The quantitative luminescent kinase assay ADP-Glo™ was used to screen CK2 inhibitors from the natural product library. The same assay was used to determine cell-free dose-dependent response of CK2 inhibitors and conduct a kinetic study. Docking was performed to predict the binding patterns of selected CK2 inhibitors. Western blot analysis was used to evaluate Akt phosphorylation specific to CK2 and apoptosis effect. The cell viability assay CellTiter-Glo(®) was used to evaluate the inhibition effects of CK2 inhibitors on cancer cells.

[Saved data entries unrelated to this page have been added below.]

(** X3.  What an inclusion does to a macro [x] that none of the named headers
    touches.  With the guard defined the whole macro table is left as it
    was.  Otherwise [ABCVIEW_VERSION_NS] ends as [v1] and the guard macro as
    the empty text, and every other macro keeps the value it had, or stays
    undefined. *)
Theorem macro_table_after_inclusion
    (hdr : header_env) (m : gmap string string) (tr : list event) (x : string) :
  (forall h m', In h (includes_of (parse All_h)) -> hdr h m' !! x = m' !! x) ->
  exists s',
    include_All_h hdr (PP m tr) = Ok s' /\
    (defined guard m = true -> macros s' = m) /\
    (defined guard m = false ->
     macros s' !! x =
       if String.eqb x version_ns then Some "v1"
       else if String.eqb x guard then Some ""
       else m !! x).
Proof.
  intros Hx. destruct (defined guard m) eqn:Hg.
  - rewrite guarded_inclusion by exact Hg. eexists. split; [reflexivity|].
    split; [reflexivity | discriminate].
  - rewrite first_inclusion by exact Hg. eexists. split; [reflexivity|].
    split; [discriminate|]. intros _. cbn [macros].
    rewrite load_lookup; [apply own_macros_lookup|].
    intros h m' Hin. apply Hx. revert Hin. apply unit_headers_named.
Qed.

We identified coumestrol as a novel reversible ATP competitive CK2 inhibitor with an IC(50) value of 228 nM. Coumestrol is a plant-derived compound that belongs to the class of phytoestrogens, natural compounds that mimic the biological activity of estrogens. In our study, coumestrol showed high selectivity among 13 kinases. The hydrogen bonds formed between coumestrol and the amino acids in the ATP binding site were first reviewed by a molecular docking study that suggested a possible interaction of coumestrol with the hinge region of ATP site of CK2. In addition, coumestrol inhibited cancer cell growth partially through down-regulation of CK2-specific Akt phosphorylation. Finally, coumestrol exerted strong inhibition effects on the growth of three cancer cell lines.

Our study shows that coumestrol, a novel ATP competitive and cell permeable CK2 inhibitor with submicromolar IC(50), had inhibition effects on the growth of three cancer cell lines and may represent a promising class of CK2 inhibitors.